_WHAT YOU NEED TO DO_
In the records that follow, find the line with "Definition get (d"; from there, retype every line exactly through the line with "(** The same", which also belongs to the answer.
○ ○ ○ ○
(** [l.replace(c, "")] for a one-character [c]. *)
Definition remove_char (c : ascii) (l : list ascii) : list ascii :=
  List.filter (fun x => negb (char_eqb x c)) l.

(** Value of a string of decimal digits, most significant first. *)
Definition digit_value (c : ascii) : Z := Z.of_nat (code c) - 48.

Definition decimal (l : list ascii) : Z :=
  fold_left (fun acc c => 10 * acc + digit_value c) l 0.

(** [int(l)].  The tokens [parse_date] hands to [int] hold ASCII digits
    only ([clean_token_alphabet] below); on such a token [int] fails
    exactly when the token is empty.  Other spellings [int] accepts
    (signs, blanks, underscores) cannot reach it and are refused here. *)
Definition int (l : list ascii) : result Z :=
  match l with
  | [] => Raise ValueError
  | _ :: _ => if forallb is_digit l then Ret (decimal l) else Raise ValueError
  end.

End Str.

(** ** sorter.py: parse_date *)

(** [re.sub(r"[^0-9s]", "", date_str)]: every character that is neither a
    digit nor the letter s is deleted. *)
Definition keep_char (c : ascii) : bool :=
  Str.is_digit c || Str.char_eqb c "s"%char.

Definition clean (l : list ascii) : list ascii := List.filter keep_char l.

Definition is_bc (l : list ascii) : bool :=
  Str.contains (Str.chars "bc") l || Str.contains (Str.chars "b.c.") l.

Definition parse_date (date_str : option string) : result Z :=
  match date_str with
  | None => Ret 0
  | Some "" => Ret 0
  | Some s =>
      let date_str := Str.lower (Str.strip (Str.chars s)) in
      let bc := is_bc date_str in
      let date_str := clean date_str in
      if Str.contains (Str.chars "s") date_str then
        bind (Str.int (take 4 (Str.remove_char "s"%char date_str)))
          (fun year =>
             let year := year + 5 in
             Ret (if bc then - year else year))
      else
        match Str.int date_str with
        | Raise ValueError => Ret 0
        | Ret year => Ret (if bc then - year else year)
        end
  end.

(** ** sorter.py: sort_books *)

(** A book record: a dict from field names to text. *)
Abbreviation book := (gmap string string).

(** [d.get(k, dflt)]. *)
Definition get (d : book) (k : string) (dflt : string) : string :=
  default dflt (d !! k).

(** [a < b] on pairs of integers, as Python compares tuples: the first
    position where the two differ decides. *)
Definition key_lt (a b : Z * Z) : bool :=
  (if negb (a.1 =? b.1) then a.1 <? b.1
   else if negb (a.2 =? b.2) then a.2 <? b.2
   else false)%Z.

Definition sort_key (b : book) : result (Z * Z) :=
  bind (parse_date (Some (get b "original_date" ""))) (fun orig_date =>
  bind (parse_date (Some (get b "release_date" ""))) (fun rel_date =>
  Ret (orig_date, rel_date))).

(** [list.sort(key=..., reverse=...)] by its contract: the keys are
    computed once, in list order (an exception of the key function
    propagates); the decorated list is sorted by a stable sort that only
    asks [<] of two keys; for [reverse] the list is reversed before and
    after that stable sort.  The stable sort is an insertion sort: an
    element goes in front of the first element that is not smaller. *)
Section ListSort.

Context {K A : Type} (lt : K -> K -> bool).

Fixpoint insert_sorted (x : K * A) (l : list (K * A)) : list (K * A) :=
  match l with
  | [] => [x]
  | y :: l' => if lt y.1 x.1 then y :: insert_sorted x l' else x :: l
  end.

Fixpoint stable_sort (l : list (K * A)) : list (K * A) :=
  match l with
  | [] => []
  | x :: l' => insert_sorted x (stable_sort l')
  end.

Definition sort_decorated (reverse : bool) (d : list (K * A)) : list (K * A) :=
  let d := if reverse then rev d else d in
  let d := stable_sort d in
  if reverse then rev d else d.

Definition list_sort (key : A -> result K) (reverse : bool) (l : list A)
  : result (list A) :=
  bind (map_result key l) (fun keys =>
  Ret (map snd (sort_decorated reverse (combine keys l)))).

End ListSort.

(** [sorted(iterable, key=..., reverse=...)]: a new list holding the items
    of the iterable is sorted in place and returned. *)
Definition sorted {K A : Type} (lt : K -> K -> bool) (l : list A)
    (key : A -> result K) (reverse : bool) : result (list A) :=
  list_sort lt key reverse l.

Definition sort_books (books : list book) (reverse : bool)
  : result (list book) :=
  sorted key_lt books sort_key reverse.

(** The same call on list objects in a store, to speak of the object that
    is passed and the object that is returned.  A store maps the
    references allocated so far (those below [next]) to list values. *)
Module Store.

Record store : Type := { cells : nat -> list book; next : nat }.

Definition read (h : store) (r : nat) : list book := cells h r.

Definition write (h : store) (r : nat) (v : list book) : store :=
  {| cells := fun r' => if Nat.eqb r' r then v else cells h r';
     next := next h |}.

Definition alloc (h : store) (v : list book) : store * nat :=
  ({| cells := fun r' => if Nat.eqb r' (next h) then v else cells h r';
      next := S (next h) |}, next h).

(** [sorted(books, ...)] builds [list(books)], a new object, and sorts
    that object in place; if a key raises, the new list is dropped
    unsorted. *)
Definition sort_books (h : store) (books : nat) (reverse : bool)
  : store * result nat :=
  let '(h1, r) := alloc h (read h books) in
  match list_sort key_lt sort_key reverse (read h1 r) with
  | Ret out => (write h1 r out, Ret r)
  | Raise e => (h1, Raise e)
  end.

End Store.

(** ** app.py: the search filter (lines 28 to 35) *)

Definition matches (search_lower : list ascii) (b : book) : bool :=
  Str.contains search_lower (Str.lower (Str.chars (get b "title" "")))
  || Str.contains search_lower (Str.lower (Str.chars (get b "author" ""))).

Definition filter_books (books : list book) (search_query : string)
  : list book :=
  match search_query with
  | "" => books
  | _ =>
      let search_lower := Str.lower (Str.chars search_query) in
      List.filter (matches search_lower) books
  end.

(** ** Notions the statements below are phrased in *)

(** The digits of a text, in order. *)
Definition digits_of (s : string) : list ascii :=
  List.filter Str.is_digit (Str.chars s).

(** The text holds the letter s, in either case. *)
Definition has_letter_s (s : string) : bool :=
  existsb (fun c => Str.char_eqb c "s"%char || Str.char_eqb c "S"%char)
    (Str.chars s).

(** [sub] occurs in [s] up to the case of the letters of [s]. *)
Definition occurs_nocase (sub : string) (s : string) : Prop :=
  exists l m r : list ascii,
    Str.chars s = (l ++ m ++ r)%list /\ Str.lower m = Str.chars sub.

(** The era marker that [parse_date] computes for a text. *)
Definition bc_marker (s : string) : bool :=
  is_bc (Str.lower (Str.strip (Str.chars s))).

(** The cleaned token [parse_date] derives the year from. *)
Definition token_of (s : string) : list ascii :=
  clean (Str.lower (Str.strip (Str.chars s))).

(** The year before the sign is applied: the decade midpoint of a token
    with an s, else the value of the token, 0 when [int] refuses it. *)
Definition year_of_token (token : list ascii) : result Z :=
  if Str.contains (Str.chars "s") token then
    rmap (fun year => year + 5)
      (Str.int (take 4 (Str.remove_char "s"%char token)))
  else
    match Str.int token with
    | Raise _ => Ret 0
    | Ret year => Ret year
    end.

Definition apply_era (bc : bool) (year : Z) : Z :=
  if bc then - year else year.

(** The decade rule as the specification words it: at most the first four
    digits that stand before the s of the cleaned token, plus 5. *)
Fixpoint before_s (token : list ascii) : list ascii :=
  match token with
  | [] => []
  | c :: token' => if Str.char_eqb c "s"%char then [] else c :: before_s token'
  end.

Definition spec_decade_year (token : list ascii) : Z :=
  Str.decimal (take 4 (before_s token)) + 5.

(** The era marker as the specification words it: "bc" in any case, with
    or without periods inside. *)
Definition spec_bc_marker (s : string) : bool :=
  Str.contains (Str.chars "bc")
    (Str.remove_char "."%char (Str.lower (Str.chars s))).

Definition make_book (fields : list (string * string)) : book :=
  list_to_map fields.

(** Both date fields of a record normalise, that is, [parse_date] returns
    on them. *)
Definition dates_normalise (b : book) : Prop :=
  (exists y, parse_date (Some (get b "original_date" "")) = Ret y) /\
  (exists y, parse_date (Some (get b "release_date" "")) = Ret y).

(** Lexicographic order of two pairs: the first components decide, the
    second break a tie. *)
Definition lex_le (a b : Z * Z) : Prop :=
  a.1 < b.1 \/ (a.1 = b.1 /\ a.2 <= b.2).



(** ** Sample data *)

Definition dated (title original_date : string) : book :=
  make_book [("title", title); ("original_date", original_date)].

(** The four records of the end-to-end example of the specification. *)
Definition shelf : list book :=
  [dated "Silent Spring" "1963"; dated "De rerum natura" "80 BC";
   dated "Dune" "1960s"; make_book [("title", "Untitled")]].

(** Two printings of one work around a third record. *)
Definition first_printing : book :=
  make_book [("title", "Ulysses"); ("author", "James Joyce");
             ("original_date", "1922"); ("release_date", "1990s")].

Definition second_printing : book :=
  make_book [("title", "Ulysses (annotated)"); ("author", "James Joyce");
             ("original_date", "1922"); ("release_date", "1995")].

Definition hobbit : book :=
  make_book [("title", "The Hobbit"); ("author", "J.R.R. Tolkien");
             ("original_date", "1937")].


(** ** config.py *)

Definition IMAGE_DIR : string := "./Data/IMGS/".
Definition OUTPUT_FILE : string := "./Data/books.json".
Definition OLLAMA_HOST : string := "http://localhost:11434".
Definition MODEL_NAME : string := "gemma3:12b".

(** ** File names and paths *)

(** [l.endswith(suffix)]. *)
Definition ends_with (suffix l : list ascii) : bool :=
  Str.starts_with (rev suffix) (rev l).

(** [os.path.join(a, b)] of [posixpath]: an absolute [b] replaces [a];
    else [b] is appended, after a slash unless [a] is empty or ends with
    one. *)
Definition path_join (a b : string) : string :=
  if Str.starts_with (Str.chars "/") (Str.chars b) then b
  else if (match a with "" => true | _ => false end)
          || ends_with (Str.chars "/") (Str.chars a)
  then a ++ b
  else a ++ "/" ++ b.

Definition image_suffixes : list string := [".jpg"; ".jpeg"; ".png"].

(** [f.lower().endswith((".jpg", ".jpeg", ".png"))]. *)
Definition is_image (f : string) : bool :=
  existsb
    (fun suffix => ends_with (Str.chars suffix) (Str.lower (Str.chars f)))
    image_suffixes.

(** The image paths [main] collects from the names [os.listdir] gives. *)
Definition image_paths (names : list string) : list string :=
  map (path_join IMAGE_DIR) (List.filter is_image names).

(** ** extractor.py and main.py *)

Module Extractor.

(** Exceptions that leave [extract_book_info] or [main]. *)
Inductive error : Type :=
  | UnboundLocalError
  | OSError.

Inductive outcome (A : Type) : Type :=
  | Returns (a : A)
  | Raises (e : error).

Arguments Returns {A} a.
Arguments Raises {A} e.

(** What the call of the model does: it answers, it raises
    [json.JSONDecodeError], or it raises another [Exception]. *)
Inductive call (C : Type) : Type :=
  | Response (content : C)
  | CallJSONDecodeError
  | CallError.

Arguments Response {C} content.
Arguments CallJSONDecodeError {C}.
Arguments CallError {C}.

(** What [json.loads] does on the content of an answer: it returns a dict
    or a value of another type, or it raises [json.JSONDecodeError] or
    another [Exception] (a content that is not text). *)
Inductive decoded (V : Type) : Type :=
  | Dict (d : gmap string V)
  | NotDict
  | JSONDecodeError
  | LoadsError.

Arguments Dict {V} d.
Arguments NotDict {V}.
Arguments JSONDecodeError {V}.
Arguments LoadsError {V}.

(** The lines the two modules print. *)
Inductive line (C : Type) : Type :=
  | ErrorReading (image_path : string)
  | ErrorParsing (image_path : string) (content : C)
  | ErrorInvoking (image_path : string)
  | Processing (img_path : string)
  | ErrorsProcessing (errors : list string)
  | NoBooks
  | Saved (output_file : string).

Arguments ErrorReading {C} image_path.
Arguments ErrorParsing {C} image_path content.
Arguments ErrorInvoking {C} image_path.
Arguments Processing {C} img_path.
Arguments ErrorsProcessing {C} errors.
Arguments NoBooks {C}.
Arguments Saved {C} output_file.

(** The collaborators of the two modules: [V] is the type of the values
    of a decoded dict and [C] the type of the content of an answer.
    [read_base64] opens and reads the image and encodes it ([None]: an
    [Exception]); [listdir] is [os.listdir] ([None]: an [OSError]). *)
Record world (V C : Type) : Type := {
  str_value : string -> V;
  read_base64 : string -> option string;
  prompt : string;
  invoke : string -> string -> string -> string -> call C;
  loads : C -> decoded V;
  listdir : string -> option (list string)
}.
○ ○ ○ ○
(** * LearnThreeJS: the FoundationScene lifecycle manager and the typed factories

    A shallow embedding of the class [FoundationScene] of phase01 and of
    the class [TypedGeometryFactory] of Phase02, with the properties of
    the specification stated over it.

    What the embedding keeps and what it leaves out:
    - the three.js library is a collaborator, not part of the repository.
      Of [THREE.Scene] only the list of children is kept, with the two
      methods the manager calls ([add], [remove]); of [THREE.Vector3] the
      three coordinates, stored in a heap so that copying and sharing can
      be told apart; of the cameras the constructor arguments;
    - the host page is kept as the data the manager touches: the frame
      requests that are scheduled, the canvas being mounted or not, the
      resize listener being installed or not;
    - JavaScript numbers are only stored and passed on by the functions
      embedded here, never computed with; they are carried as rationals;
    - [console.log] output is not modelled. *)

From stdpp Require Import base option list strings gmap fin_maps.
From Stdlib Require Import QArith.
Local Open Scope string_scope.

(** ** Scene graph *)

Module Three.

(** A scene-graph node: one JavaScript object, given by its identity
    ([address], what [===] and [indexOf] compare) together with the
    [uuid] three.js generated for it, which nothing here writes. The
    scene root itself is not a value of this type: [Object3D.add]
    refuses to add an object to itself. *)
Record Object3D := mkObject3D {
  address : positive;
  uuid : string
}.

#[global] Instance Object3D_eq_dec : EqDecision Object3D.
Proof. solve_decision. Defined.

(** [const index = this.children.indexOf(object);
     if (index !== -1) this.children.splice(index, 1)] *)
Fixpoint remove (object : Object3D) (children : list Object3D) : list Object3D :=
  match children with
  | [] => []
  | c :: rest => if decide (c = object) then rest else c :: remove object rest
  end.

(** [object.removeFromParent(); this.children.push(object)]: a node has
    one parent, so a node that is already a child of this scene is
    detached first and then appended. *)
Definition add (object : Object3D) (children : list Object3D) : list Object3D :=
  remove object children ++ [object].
○ ○ ○ ○
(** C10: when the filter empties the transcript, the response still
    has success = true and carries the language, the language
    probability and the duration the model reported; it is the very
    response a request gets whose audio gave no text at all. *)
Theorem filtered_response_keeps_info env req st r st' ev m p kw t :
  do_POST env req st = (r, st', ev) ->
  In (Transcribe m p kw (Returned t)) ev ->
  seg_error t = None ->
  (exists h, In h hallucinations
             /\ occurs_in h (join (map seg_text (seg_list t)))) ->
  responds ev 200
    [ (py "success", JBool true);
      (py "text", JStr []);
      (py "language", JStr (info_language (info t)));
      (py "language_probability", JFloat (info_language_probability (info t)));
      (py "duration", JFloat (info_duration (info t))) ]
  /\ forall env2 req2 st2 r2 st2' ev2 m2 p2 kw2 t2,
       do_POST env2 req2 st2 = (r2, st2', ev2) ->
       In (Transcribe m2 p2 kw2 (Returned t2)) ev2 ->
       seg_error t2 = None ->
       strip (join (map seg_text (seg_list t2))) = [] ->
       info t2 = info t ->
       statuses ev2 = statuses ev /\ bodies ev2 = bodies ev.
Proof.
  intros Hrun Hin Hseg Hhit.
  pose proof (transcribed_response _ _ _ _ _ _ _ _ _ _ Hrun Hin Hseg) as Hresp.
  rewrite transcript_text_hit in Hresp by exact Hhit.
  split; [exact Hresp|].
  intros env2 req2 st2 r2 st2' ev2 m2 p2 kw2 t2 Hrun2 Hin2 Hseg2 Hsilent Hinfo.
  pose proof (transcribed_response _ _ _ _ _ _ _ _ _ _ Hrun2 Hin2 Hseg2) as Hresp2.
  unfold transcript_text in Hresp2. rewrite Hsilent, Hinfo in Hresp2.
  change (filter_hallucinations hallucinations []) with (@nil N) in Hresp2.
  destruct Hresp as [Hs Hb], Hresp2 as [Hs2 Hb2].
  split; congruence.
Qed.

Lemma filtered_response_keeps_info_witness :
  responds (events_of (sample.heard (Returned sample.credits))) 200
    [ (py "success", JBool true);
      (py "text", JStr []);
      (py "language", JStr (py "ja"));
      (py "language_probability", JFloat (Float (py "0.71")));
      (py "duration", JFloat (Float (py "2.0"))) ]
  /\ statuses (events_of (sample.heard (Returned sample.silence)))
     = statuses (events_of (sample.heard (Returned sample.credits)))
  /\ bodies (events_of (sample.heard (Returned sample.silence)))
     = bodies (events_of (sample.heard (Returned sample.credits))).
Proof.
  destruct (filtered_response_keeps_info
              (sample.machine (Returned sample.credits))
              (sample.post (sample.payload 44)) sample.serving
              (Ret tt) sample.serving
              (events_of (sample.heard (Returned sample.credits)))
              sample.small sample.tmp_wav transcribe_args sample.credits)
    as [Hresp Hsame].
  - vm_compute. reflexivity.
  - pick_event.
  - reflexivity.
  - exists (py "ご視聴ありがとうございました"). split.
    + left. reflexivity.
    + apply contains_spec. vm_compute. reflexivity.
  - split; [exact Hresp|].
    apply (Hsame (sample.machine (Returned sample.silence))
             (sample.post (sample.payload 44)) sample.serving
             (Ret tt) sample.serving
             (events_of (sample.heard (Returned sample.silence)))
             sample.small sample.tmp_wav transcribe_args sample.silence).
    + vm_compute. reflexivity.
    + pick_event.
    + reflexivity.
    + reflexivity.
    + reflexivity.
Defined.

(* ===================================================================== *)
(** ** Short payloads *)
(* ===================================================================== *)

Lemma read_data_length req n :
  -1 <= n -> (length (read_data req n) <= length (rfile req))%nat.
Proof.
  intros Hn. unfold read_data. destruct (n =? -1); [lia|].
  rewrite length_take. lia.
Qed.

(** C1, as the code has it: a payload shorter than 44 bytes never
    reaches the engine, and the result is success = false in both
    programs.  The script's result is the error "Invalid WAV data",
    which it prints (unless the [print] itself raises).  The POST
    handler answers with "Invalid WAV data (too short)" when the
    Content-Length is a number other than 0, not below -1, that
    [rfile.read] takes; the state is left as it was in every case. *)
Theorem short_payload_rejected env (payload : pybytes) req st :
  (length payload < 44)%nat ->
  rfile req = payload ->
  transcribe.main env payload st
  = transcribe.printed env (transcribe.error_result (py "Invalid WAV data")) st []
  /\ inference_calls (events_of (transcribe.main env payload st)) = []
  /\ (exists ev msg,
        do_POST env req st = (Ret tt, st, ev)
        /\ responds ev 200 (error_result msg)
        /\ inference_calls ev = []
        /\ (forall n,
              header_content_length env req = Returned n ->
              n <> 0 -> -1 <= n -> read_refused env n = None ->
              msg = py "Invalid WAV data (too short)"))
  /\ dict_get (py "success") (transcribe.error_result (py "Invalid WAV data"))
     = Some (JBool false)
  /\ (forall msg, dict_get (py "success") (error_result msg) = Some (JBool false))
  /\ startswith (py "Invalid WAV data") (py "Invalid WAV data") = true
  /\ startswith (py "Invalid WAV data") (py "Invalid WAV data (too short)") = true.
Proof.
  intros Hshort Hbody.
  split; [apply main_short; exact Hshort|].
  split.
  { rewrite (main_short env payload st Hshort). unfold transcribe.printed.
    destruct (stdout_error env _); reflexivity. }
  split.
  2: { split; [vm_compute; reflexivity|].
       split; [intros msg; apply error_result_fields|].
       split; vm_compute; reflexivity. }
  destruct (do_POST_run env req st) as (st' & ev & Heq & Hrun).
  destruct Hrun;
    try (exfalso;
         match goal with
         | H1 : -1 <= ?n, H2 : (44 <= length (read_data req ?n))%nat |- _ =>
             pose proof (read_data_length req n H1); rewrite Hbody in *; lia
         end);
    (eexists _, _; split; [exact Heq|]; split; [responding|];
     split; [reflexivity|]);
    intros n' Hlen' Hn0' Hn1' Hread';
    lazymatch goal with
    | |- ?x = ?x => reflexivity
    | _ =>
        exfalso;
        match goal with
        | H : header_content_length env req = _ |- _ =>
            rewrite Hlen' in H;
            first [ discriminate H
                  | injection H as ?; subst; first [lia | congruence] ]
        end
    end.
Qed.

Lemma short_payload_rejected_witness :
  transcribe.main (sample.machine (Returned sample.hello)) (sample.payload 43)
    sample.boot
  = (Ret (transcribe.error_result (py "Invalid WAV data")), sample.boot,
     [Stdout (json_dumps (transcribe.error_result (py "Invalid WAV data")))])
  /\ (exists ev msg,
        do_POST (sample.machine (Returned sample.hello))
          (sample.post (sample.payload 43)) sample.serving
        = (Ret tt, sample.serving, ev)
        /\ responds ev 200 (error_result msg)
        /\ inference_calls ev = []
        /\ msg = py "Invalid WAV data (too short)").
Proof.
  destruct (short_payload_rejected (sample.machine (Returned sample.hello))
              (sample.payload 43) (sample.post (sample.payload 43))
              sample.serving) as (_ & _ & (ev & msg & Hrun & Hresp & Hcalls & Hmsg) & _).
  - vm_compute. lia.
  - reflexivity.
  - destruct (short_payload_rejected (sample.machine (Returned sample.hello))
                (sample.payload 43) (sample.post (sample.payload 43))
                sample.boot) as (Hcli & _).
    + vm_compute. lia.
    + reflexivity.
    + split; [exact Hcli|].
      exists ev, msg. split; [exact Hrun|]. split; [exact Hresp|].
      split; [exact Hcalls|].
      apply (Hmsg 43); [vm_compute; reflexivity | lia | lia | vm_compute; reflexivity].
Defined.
○ ○ ○ ○
_EXERCISE ANSWER_
Definition get (d : book) (k : string) (dflt : string) : string :=
  default dflt (d !! k).

(** [a < b] on pairs of integers, as Python compares tuples: the first
    position where the two differ decides. *)
Definition key_lt (a b : Z * Z) : bool :=
  (if negb (a.1 =? b.1) then a.1 <? b.1
   else if negb (a.2 =? b.2) then a.2 <? b.2
   else false)%Z.

Definition sort_key (b : book) : result (Z * Z) :=
  bind (parse_date (Some (get b "original_date" ""))) (fun orig_date =>
  bind (parse_date (Some (get b "release_date" ""))) (fun rel_date =>
  Ret (orig_date, rel_date))).

(** [list.sort(key=..., reverse=...)] by its contract: the keys are
    computed once, in list order (an exception of the key function
    propagates); the decorated list is sorted by a stable sort that only
    asks [<] of two keys; for [reverse] the list is reversed before and
    after that stable sort.  The stable sort is an insertion sort: an
    element goes in front of the first element that is not smaller. *)
Section ListSort.

Context {K A : Type} (lt : K -> K -> bool).

Fixpoint insert_sorted (x : K * A) (l : list (K * A)) : list (K * A) :=
  match l with
  | [] => [x]
  | y :: l' => if lt y.1 x.1 then y :: insert_sorted x l' else x :: l
  end.

Fixpoint stable_sort (l : list (K * A)) : list (K * A) :=
  match l with
  | [] => []
  | x :: l' => insert_sorted x (stable_sort l')
  end.

Definition sort_decorated (reverse : bool) (d : list (K * A)) : list (K * A) :=
  let d := if reverse then rev d else d in
  let d := stable_sort d in
  if reverse then rev d else d.

Definition list_sort (key : A -> result K) (reverse : bool) (l : list A)
  : result (list A) :=
  bind (map_result key l) (fun keys =>
  Ret (map snd (sort_decorated reverse (combine keys l)))).

End ListSort.

(** [sorted(iterable, key=..., reverse=...)]: a new list holding the items
    of the iterable is sorted in place and returned. *)
Definition sorted {K A : Type} (lt : K -> K -> bool) (l : list A)
    (key : A -> result K) (reverse : bool) : result (list A) :=
  list_sort lt key reverse l.

Definition sort_books (books : list book) (reverse : bool)
  : result (list book) :=
  sorted key_lt books sort_key reverse.

(** The same call on list objects in a store, to speak of the object that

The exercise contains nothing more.